Nous sommes finalement allés à l’endroit que nous avions choisi et même le chauffeur est resté surpris du peu de gens sur place. Après avoir payé notre modique droit d’entrée, nous avons entrepris notre longue descente en entendant, au loin, le bruit du ruissellement de l’eau. Quelques minutes plus tard, elle était là, cette chute se déversant bruyamment dans le bassin en contrebas alors qu’à peine cinq ou six personnes étaient sur place pour profiter de ce trésor bien caché. Nous nous sommes baignés quelques minutes avant de reprendre la route.

Voyez une vidéo sur la page Facebook Hugo autour du monde.

Rizières de Tegalalang

Autre arrêt de notre journée sur la route: les rizières en terrasses de Tegalalang. Beaucoup moins grandes que celle de Jatiluwih, que nous avons visitées plus tôt cette semaine, ces rizières sont tout de même impressionnantes et méritent qu’on s’y arrête.


Ici, les terrasses sont beaucoup plus abruptes. Un petit sentier balisé par des dalles de béton permet de s’y promener en y descendant jusqu’au fond depuis la route, puis en remontant jusqu’au sommet de l’autre côté. Magnifique panorama!
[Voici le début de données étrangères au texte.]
(* ===== verification/LatencyRun.v ===== *)
(** Runs of the latency benchmark: the invariant of [LatencySystem] is kept by every step, every
    run ends, and it ends with a line of statistics for each payload unless a payload brought
    fewer than two measurements. *)
From S2P Require Import Prelude Double LatencyTypes Percentile LatencyTest LatencySystem.
Import LatencyTypes Percentile LatencyTest LatencySystem.

Module LatencyRun.

Section Runs.
Context (pow : Double.double -> Double.double -> Double.double) (c : setting) (Hstatic : dynamic_types_ c = false).
Context (Hlast : last_count c <> 2 ^ 32 - 1).

#[local] Abbreviation Inv := (LatencySystem.Inv c).
#[local] Arguments replied : simpl never.
#[local] Arguments LatencyTest.last_count : simpl never.

Lemma replied_at_most n : (replied n <= 1)%nat.
Proof. unfold replied. destruct (outbox n), (spc_ (sub n)); try lia; by destruct (_ && _); lia. Qed.
Lemma has_pw_le n : (has_pw n <= 1)%nat.
Proof. unfold has_pw. destruct (pw n); lia. Qed.
Lemma has_pr_le n : (has_pr n <= 1)%nat.
Proof. unfold has_pr. destruct (pr n); lia. Qed.

(** ** Steps of a subscriber, alone or with a callback of the publisher *)

Lemma alone_kept sz p l1 n n' l2 :
  Inv sz (mkSys p (l1 ++ n :: l2)) -> pc p <> PAborted -> kept (pc p) (payloads p) n n' ->
  Inv sz (mkSys p (l1 ++ n' :: l2)).
Proof.
  intros (Hp & Hl & Hok & Hc) Hpc (Hn & Hrep & Hw & Hr). specialize (Hc Hpc). cbn [pub subs] in *.
  split_and!; [done| | |intros _; cbn [pub subs]].
  - cbn [subs]. rewrite length_app in *. exact Hl.
  - apply Forall_app in Hok as [H1 H2]. apply Forall_cons in H2 as [_ H2]. apply Forall_app. by split; [|constructor].
  - unfold counts_ok in *. rewrite !sum_middle in *. unfold has_pw, has_pr in *. cbn beta in *. rewrite Hw, Hr.
    destruct (counting (pc p)) eqn:E; [rewrite Hrep by done|]; exact Hc.
Qed.

Lemma linked_placed k ds n x y :
  testing k = true -> ok k ds n -> (writer (sends (sub n)) = true \/ reader (sends (sub n)) = true) ->
  ok k ds (mkNode (sub n) (inbox n) (outbox n) (wire n) (back n) x y).
Proof.
  intros Hk (Hpl & Hfr) He. split; [|exact Hfr].
  assert (Hb : bare n -> False).
  { intros (H & _). rewrite H in He. cbn in He. by destruct He. }
  destruct k; cbn [placed testing] in *; try done;
    unfold called, creating in *; destruct Hpl as (H1 & H2 & H3); split_and!; try done; right; tauto.
Qed.

Lemma pub_node_kept sz p l1 n p' n' l2 :
  Inv sz (mkSys p (l1 ++ n :: l2)) -> pc p <> PAborted -> pub_node_step true c p n p' n' ->
  Inv sz (mkSys p' (l1 ++ n' :: l2)).
Proof.
  intros (Hp & Hl & Hok & Hc) Hpc H. specialize (Hc Hpc). cbn [pub subs] in *.
  assert (Hlen : forall m : node, Z.of_nat (length (l1 ++ m :: l2)) = subscribers_ c) by (intros m; rewrite length_app in *; exact Hl).
  apply Forall_app in Hok as [H1 H2]. apply Forall_cons in H2 as [Hn H2].
  assert (Hall : forall m, ok (pc p) (payloads p) m -> Forall (ok (pc p) (payloads p)) (l1 ++ m :: l2))
    by (intros m Hm; apply Forall_app; by split; [|constructor]).
  destruct Hc as (Hc1 & Hc2 & Hc3). rewrite !sum_middle in *.
  destruct H as [p s i o w b y Hwr Hrd|p s i o w b x Hrd Hwr|p s i cmd o w b x y|p s i o w seq b x y bounce now Hlive].
  - assert (Ht : testing (pc p) = true).
    { pose proof (ok_ends _ _ _ Hp Hpc) as E. rewrite E in Hwr. by destruct (testing _). }
    split_and!; [destruct Hp; by constructor|apply Hlen| |intros _].
    + apply Hall. apply (linked_placed _ _ (mkNode s i o w b false y)); [done|done|by right].
    + unfold counts_ok. cbn [pub subs pub_matched set_ends command_msg_count_ pc matched on_matched data_writer data_reader].
      rewrite !sum_middle. unfold has_pw, has_pr, replied in *. cbn [pw pr outbox sub inbox] in *. split_and!; [exact Hc1|lia|exact Hc3].
  - assert (Ht : testing (pc p) = true).
    { pose proof (ok_ends _ _ _ Hp Hpc) as E. rewrite E in Hrd. by destruct (testing _). }
    split_and!; [destruct Hp; by constructor|apply Hlen| |intros _].
    + apply Hall. apply (linked_placed _ _ (mkNode s i o w b x false)); [done|done|by left].
    + unfold counts_ok. cbn [pub subs pub_matched set_ends command_msg_count_ pc matched on_matched data_writer data_reader].
      rewrite !sum_middle. unfold has_pw, has_pr, replied in *. cbn [pw pr outbox sub inbox] in *. split_and!; [exact Hc1|exact Hc2|lia].
  - set (n := mkNode s i (cmd :: o) w b x y) in *. set (n' := mkNode s i o w b x y).
    assert (Ho : outbox n = [] -> False) by done.
    assert (Hs : counting (pc p) = true /\ (cmd = BEGIN \/ cmd = END) /\ o = [] /\ replied n = 0%nat /\ replied n' = 1%nat /\
                 ok (pc p) (payloads p) n').
    { destruct Hn as (Hpl & Hfr).
      assert (Hech : forall ds, echoing ds n -> echoing ds n' /\ cmd = BEGIN /\ o = []).
      { intros ds (E1 & E2 & E3 & E4 & E5 & [E6|E6]); [|done]. cbn in E6. injection E6 as -> ->.
        split; [|done]. split_and!; try done. by right. }
      assert (Hthr : forall ds, through ds n -> through ds n' /\ cmd = END /\ o = []).
      { intros ds (E1 & E2 & E3 & E4 & [E5|E5]); [|done]. cbn in E5. injection E5 as -> ->.
        split; [|done]. split_and!; try done. by right. }
      assert ((counting (pc p) = true /\ echoing (payloads p) n /\ (echoing (payloads p) n' -> placed (pc p) (payloads p) n')) \/
              (counting (pc p) = true /\ through (payloads p) n /\ (through (payloads p) n' -> placed (pc p) (payloads p) n')))
        as [(Hk & He & Hpn)|(Hk & He & Hpn)].
      { destruct (pc p); cbn [placed counting] in *; try done;
          unfold idle, called, creating, matching, stopped, leaving, ending in *; tauto. }
      - destruct (Hech _ He) as (He' & -> & ->). rewrite (replied_echoing _ _ He), (replied_echoing _ _ He').
        split_and!; try done; [by left|split; [by apply Hpn|exact Hfr]].
      - destruct (Hthr _ He) as (He' & -> & ->). rewrite (replied_through _ _ He), (replied_through _ _ He').
        split_and!; try done; [by right|split; [by apply Hpn|exact Hfr]]. }
    destruct Hs as (Hk & Hcmd & -> & Hr0 & Hr1 & Hn').
    assert (Ep : on_command cmd p = set_commands (command_msg_count_ p + 1) p) by (by destruct Hcmd as [-> | ->]).
    rewrite Ep. split_and!; [destruct Hp; by constructor|apply Hlen|by apply Hall|intros _].
    unfold counts_ok. cbn [pub subs set_commands command_msg_count_ pc matched]. rewrite Hk in *. rewrite !sum_middle, Hr1.
    rewrite Hr0 in Hc1. split_and!; [lia|exact Hc2|exact Hc3].
  - assert (Ep : pub_echo c seq bounce now p = set_meas (on_echo c seq bounce now (meas p)) (count p) p)
      by (unfold pub_echo; by rewrite Hlive).
    rewrite Ep. split_and!; [|apply Hlen| |intros _].
    + destruct Hp. by constructor.
    + apply Hall. apply (flow_placed _ _ (mkNode s i o w (seq :: b) x y)); [done|done|by intros [_ ?]].
    + unfold counts_ok. cbn [pub subs set_meas command_msg_count_ pc matched]. rewrite !sum_middle. by split_and!.
Qed.

(** ** Steps of the publisher *)

Lemma send_same p out ws n : ends p = full -> send p out ws n =
  mkNode (sub n) (inbox n ++ out) (outbox n) (wire n ++ ws) (back n) (pw n) (pr n).
Proof. intros E. unfold send. rewrite E. cbn. by rewrite !andb_true_r. Qed.

Lemma send_none p n : ends p = full -> send p [] [] n = n.
Proof. intros E. rewrite send_same, !app_nil_r by done. by destruct n. Qed.

Lemma send_none_all p (ns : list node) : ends p = full -> send p [] [] <$> ns = ns.
Proof. intros E. rewrite <- (list_fmap_id ns) at 2. apply list_fmap_ext. intros. by apply send_none. Qed.
(* ===== verification/LatencyEnd.v ===== *)
(** Runs of the latency benchmark come to their end: a bound on the steps, no deadlock, the
    state at the end; and what a sample does that comes after its buffer is gone. *)
From stdpp Require Import relations.
From S2P Require Import Prelude Double LatencyTypes Percentile LatencyTest LatencySystem LatencyRun.
Import LatencyTypes Percentile LatencyTest LatencySystem.

Module LatencyEnd.

(** ** The work that is left *)

Section Work.
Context (c : setting).
#[local] Abbreviation L := (Z.to_nat (last_count c)).

(** What the publisher has yet to do: for the current payload, and for the others *)
Definition rest (p : publisher) : nat :=
  let left := (L + 1 - Z.to_nat (count p))%nat in
  match pc p with
  | PTest => if bool_decide (payloads p = []) then 1 else 2 * L + 8
  | PDiscovery => 2 * L + 7
  | PBegin => 2 * L + 6
  | PSample => 2 * left + 5
  | PWait => 2 * left + 4
  | PStop => 5
  | PEnd => 4
  | PFree => 3
  | PDestroy => 2
  | PDone | PAborted => 0
  end%nat.
Definition pub_work (p : publisher) : nat := (length (tail (payloads p)) * (2 * L + 9) + rest p)%nat.

Definition spc_work (k : spc) : nat :=
  match k with
  | SEnded | SCrashed => 0
  | SReady | SStop => 1
  | SDiscovery | SAck => 2
  | SBegin => 5
  | SMatch | SEnd => 6
  | SCreate => 7
  | SDestroy => 9
  | SFree => 10
  end.
Definition open (z : Z) : nat := if z =? 0 then 1 else 0.
Definition sub_work (s : subscriber) : nat :=
  (spc_work (spc_ s) + open (data_writer (smatched s)) + open (data_reader (smatched s)) + 15 * Z.to_nat (commands s))%nat.
Definition node_work (n : node) : nat :=
  (sub_work (sub n) + 20 * length (inbox n) + 3 * length (outbox n) + 3 * length (wire n) + length (back n) +
   (1 - has_pw n) + (1 - has_pr n))%nat.
(* ===== verification/SmartPtr.v ===== *)
(** The reference-counted pointer of the proxy example
    ([src/design_mode/proxy/proxydemo.cpp]): [KRefCount] and [SmartPtr<T>]. *)
From S2P Require Import Prelude Heap.

Module SmartPtr.

(** Objects and counters are blocks of one cell in heaps of their own types; [m_nCount] is an
    [std::atomic<unsigned long>]. *)
Record SmartPtr := mkSmart {
  m_pReference : ptr;
  m_pData : ptr;
}.

Section Model.
Context {T : Type}.

(** The pointers that exist, by name, and the plain pointers [T*] that own an object *)
Record state := mkState {
  data : heap T;
  counts : heap Z;
  smarts : gmap nat SmartPtr;
  raws : gmap nat nat;
}.
Definition init : state := mkState empty_heap empty_heap ∅ ∅.

Definition set_data (h : heap T) (s : state) : state := mkState h (counts s) (smarts s) (raws s).
Definition set_counts (h : heap Z) (s : state) : state := mkState (data s) h (smarts s) (raws s).
Definition set_smart (i : nat) (o : SmartPtr) (s : state) : state :=
  mkState (data s) (counts s) (<[i := o]> (smarts s)) (raws s).

(** ** [KRefCount] *)

(** [AddRef] and [Release] return an [unsigned], of 32 bits. *)
Definition AddRef (r : ptr) (s : state) : option (Z * state) :=
  c ← load r 0 (counts s);
  let c := wrapU 64 (c + 1) in
  h ← store r 0 c (counts s);
  Some (wrapU 32 c, set_counts h s).
Definition Release (r : ptr) (s : state) : option (Z * state) :=
  c ← load r 0 (counts s);
  let c := wrapU 64 (c - 1) in
  h ← store r 0 c (counts s);
  Some (wrapU 32 c, set_counts h s).
Definition Reset (r : ptr) (s : state) : option state :=
  h ← store r 0 0 (counts s);
  Some (set_counts h s).
(** [new KRefCount()] *)
Definition new_count (s : state) : ptr * state :=
  let '(a, h) := alloc [0] (counts s) in (Some a, set_counts h s).

(** ** [SmartPtr] *)

(** What the destructor, both assignments and [Attach] begin with; [SAFE_DELETE] frees what is
    not null. *)
Definition release (o : SmartPtr) (s : state) : option state :=
  match m_pReference o with
  | None => Some s
  | r =>
      '(n, s1) ← Release r s;
      if n =? 0
      then d ← free (m_pData o) (data s1); h ← free r (counts s1); Some (set_counts h (set_data d s1))
      else Some s1
  end.

(** A counter of one's own, for [p] *)
Definition own (i : nat) (p : ptr) (s : state) : option state :=
  let '(r, s1) := new_count s in
  '(_, s2) ← AddRef r s1;
  Some (set_smart i (mkSmart r p) s2).

Definition construct (i : nat) (s : state) : option state := own i None s.
Definition construct_raw (i : nat) (p : ptr) (s : state) : option state := own i p s.
Definition construct_copy (i j : nat) (s : state) : option state :=
  sp ← smarts s !! j;
  '(_, s1) ← AddRef (m_pReference sp) s;
  Some (set_smart i sp s1).

(** [~SmartPtr] *)
Definition destroy (i : nat) (s : state) : option state :=
  o ← smarts s !! i;
  s1 ← release o s;
  Some (mkState (data s1) (counts s1) (delete i (smarts s1)) (raws s1)).

(** The assignments: of another one, and of a plain pointer; the second does as [Attach]. *)
Definition assign (i j : nat) (s : state) : option state :=
  o ← smarts s !! i;
  if (i =? j)%nat then Some s
  else
    s1 ← release o s;
    sp ← smarts s1 !! j;
    '(_, s2) ← AddRef (m_pReference sp) s1;
    Some (set_smart i sp s2).
Definition assign_raw (i : nat) (p : ptr) (s : state) : option state :=
  o ← smarts s !! i;
  s1 ← release o s;
  own i p s1.
Definition Attach : nat -> ptr -> state -> option state := assign_raw.

Definition Get (i : nat) (s : state) : option ptr := m_pData <$> smarts s !! i.

Definition Detach (i : nat) (s : state) : option (ptr * state) :=
  o ← smarts s !! i;
  match m_pData o with
  | None => Some (None, s)
  | p =>
      s1 ← Reset (m_pReference o) (set_smart i (mkSmart (m_pReference o) None) s);
      Some (p, s1)
  end.

(** [*p] and [*p = x] *)
Definition deref (i : nat) (s : state) : option T := o ← smarts s !! i; load (m_pData o) 0 (data s).
Definition write (i : nat) (x : T) (s : state) : option state :=
  o ← smarts s !! i; d ← store (m_pData o) 0 x (data s); Some (set_data d s).

(** ** Programs *)

(** [New] is [T* r = new T(x)]; a plain pointer is given away by what takes it. *)
Inductive stmt :=
| New (r : nat) (x : T) | Delete (r : nat)
| Default (i : nat) | Construct (i r : nat) | Copy (i j : nat) | Destroy (i : nat)
| Assign (i j : nat) | AssignRaw (i r : nat) | AttachRaw (i r : nat)
| Read (i : nat) | Write (i : nat) (x : T) | IsNull (i : nat).

Inductive answer := Done | Value (x : T) | Null (b : bool).

Definition take_raw (r : nat) (s : state) : option (ptr * state) :=
  a ← raws s !! r;
  Some (Some a, mkState (data s) (counts s) (smarts s) (delete r (raws s))).

Definition done_ (s : option state) : option (answer * state) := s' ← s; Some (Done, s').

Definition exec (c : stmt) (s : state) : option (answer * state) :=
  match c with
  | New r x =>
      let '(a, h) := alloc [x] (data s) in
      Some (Done, mkState h (counts s) (smarts s) (<[r := a]> (raws s)))
  | Delete r => '(p, s1) ← take_raw r s; h ← free p (data s1); Some (Done, set_data h s1)
  | Default i => done_ (construct i s)
  | Construct i r => '(p, s1) ← take_raw r s; done_ (construct_raw i p s1)
  | Copy i j => done_ (construct_copy i j s)
  | Destroy i => done_ (destroy i s)
  | Assign i j => done_ (assign i j s)
  | AssignRaw i r => '(p, s1) ← take_raw r s; done_ (assign_raw i p s1)
  | AttachRaw i r => '(p, s1) ← take_raw r s; done_ (Attach i p s1)
  | Read i => x ← deref i s; Some (Value x, s)
  | Write i x => done_ (write i x s)
  | IsNull i => p ← Get i s; Some (Null (bool_decide (p = None)), s)
  end.

Fixpoint exec_all (cs : list stmt) (s : state) : option (list answer * state) :=
  match cs with
  | [] => Some ([], s)
  | c :: cs => '(r, s1) ← exec c s; '(rs, s2) ← exec_all cs s1; Some (r :: rs, s2)
  end.

(** ** Without counters

    A pointer is a member of a group; a group, or a plain pointer, may have a value.  The last
    member that leaves a group takes its value along. *)
Record groups := mkGroups {
  members : gmap nat nat;
  values : gmap (nat + nat) T;
  next : nat;
}.
Definition no_groups : groups := mkGroups ∅ ∅ 0.

Definition holders (g : nat) (m : gmap nat nat) : nat := size (filter (fun p => p.2 = g) m).

Definition leave (i : nat) (v : groups) : option groups :=
  g ← members v !! i;
  let m := delete i (members v) in
  Some (mkGroups m (if bool_decide (holders g m = 0%nat) then delete (inl g) (values v) else values v) (next v)).
Definition join (i g : nat) (v : groups) : groups := mkGroups (<[i := g]> (members v)) (values v) (next v).
(** [i] alone in a new group *)
Definition found (i : nat) (x : option T) (v : groups) : groups :=
  mkGroups (<[i := next v]> (members v))
    (match x with Some x => <[inl (next v) := x]> (values v) | None => values v end) (S (next v)).
Definition take_value (r : nat) (v : groups) : option (T * groups) :=
  x ← values v !! inr r; Some (x, mkGroups (members v) (delete (inr r) (values v)) (next v)).

(** A name that is free, with fewer than 2^32 pointers in all *)
Definition room (i : nat) (v : groups) : bool :=
  bool_decide (members v !! i = None) && (Z.of_nat (size (members v)) <? 2 ^ 32).

Definition spec (c : stmt) (v : groups) : option (answer * groups) :=
  match c with
  | New r x =>
      match values v !! inr r with
      | Some _ => None
      | None => Some (Done, mkGroups (members v) (<[inr r := x]> (values v)) (next v))
      end
  | Delete r => '(_, v1) ← take_value r v; Some (Done, v1)
  | Default i => if room i v then Some (Done, found i None v) else None
  | Construct i r =>
      '(x, v1) ← take_value r v; if room i v then Some (Done, found i (Some x) v1) else None
  | Copy i j => g ← members v !! j; if room i v then Some (Done, join i g v) else None
  | Destroy i => v1 ← leave i v; Some (Done, v1)
  | Assign i j =>
      _ ← members v !! i;
      g ← members v !! j;
      if (i =? j)%nat then Some (Done, v) else v1 ← leave i v; Some (Done, join i g v1)
  | AssignRaw i r | AttachRaw i r =>
      '(x, v1) ← take_value r v; v2 ← leave i v1; Some (Done, found i (Some x) v2)
  | Read i => g ← members v !! i; x ← values v !! inl g; Some (Value x, v)
  | Write i x =>
      g ← members v !! i; _ ← values v !! inl g;
      Some (Done, mkGroups (members v) (<[inl g := x]> (values v)) (next v))
  | IsNull i => g ← members v !! i; Some (Null (bool_decide (values v !! inl g = None)), v)
  end.

Fixpoint spec_all (cs : list stmt) (v : groups) : option (list answer * groups) :=
  match cs with
  | [] => Some ([], v)
  | c :: cs => '(r, v1) ← spec c v; '(rs, v2) ← spec_all cs v1; Some (r :: rs, v2)
  end.

(** ** The representation: a group is its counter, [dp] where its object is. *)
Record rel_at (dp : gmap (nat + nat) nat) (s : state) (v : groups) : Prop := {
  r_smarts : forall i, smarts s !! i = (fun g => mkSmart (Some g) (dp !! inl g)) <$> members v !! i;
  r_raws : forall r, raws s !! r = dp !! inr r;
  r_data : forall k, option_Forall2 (fun a x => cells (data s) !! a = Some [x]) (dp !! k) (values v !! k);
  r_inj : forall k k' a, dp !! k = Some a -> dp !! k' = Some a -> k = k';
  r_cover : forall a, is_Some (cells (data s) !! a) -> exists k, dp !! k = Some a;
  r_counts : forall g, cells (counts s) !! g =
    match holders g (members v) with O => None | n => Some [Z.of_nat n] end;
  r_groups : forall g, is_Some (values v !! inl g) -> holders g (members v) <> 0%nat;
  r_ok : heap_ok (data s) /\ heap_ok (counts s) /\ next_addr (counts s) = next v;
  r_bound : Z.of_nat (size (members v)) <= 2 ^ 32;
}.
Definition rel (s : state) (v : groups) : Prop := exists dp, rel_at dp s v.

(** ** The members of a group *)

Lemma holders_insert g i g' m :
  m !! i = None -> holders g (<[i := g']> m) = (holders g m + if bool_decide (g' = g) then 1 else 0)%nat.
Proof.
  intros Hi. unfold holders. case_bool_decide as E.
  - rewrite map_filter_insert_True by done. rewrite map_size_insert_None; [lia|].
    apply map_lookup_filter_None. by left.
  - rewrite map_filter_insert_False by done. rewrite delete_id by done. lia.
Qed.

Lemma holders_delete g i g' m :
  m !! i = Some g' -> holders g m = (holders g (delete i m) + if bool_decide (g' = g) then 1 else 0)%nat.
Proof.
  intros Hi. rewrite <- (holders_insert g i g') by apply lookup_delete_eq. by rewrite insert_delete_eq, insert_id.
Qed.

Lemma holders_size g m : (holders g m <= size m)%nat.
Proof. apply map_subseteq_size, map_filter_subseteq. Qed.

Lemma holders_positive g i m : m !! i = Some g -> holders g m <> 0%nat.
Proof. intros Hi. rewrite (holders_delete g i g) by done. rewrite bool_decide_true by done. lia. Qed.

Lemma holders_zero g m : holders g m = 0%nat -> forall i, m !! i <> Some g.
Proof. intros H i Hi. by apply (holders_positive g i m). Qed.

(** ** The counters *)

Definition drop_smart (i : nat) (s : state) : state := mkState (data s) (counts s) (delete i (smarts s)) (raws s).
Definition set_raws (m : gmap nat nat) (s : state) : state := mkState (data s) (counts s) (smarts s) m.

Lemma fresh_group dp s v : rel_at dp s v -> holders (next v) (members v) = 0%nat.
Proof.
  intros I. destruct (r_ok _ _ _ I) as (_ & Hok & Hn). pose proof (r_counts _ _ _ I (next v)) as H.
  rewrite <- Hn in *. rewrite alloc_fresh in H by done. by destruct (holders _ _).
Qed.
(* ===== verification/DeliverySystem.v ===== *)
(** The publisher of the delivery example with any number of subscribers that were asked for as
    many samples ([PublisherApp.cpp], [SubscriberApp.cpp]), over a library that delivers each
    written sample once and in order to every reader it has matched, the earlier ones
    included (reliable and transient local writers with a history that keeps them all), as
    long as the writer is there, and whose calls succeed.  When [run] of the publisher has
    returned, the process deletes the writer without waiting for acknowledgments
    ([PublisherApp::~PublisherApp]): of what is on its way to a reader some may still arrive,
    the rest is lost, and nobody is matched any more.  There are no signals, and a subscriber
    that has returned stays matched (it returns when all is written). *)
From S2P Require Import Prelude DeliveryApps.

Module DeliverySystem.
Import DeliveryApps.

(** A subscriber, whether the library has matched it, the samples that are on their way to it,
    and those it has taken so far *)
Record link := mkLink {
  sub : subscriber;
  found : bool;
  queue : list Z;
  got : list Z;
}.

(** [gone]: the application of the publisher is destroyed, and its writer with it. *)
Record system := mkSystem {
  pub : publisher;
  gone : bool;
  links : list link;
}.
Definition start (N : Z) (k : nat) : system :=
  mkSystem (new_publisher N) false (replicate k (mkLink (new_subscriber N) false [] [])).

Definition set_sub (s : subscriber) (l : link) : link := mkLink s (found l) (queue l) (got l).

(** The readers that have matched *)
Definition one_found (l : link) : nat := if found l then 1 else 0.
Definition count_found (ls : list link) : nat := sum_list_with one_found ls.

(** [write] puts the sample on its way to the matched readers. *)
Definition deliver (x : Z) (l : link) : link :=
  mkLink (sub l) (found l) (if found l then queue l ++ [x] else queue l) (got l).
Voyez une vidéo sur la page Facebook Hugo autour du monde.

Lakeview Restaurant

Nous avons finalement terminé notre journée en milieu d’après-midi en dînant dans un restaurant exceptionnel. Nous avons demandé au chauffeur de nous conduire au Lakeview Restaurant qui offre une vue à couper le souffle sur le mont Batur, dont nous avons fait l’ascension en milieu de semaine, de même que sur le majestueux lac Batur.


Dès notre arrivée dans le stationnement, nous avons été séduits par le décor d’une beauté insaisissable. Nous nous sommes ensuite attablés sur la terrasse où nous avons pu manger en admirant la vue qui s’offrait à nous. Ça m’a rappelé des souvenirs de mon voyage au Costa Rica, en 2008, alors que mes amis et moi avions mangé avec vue sur le volcan Arenal dont le cratère laissait sortir des filets de lave. Ça faisait aussi drôle de se dire qu’on avait monté ce volcan et qu’il y a quelques jours, on était à son sommet. Un repas mémorable!

Voyez une vidéo sur la page Facebook Hugo autour du monde.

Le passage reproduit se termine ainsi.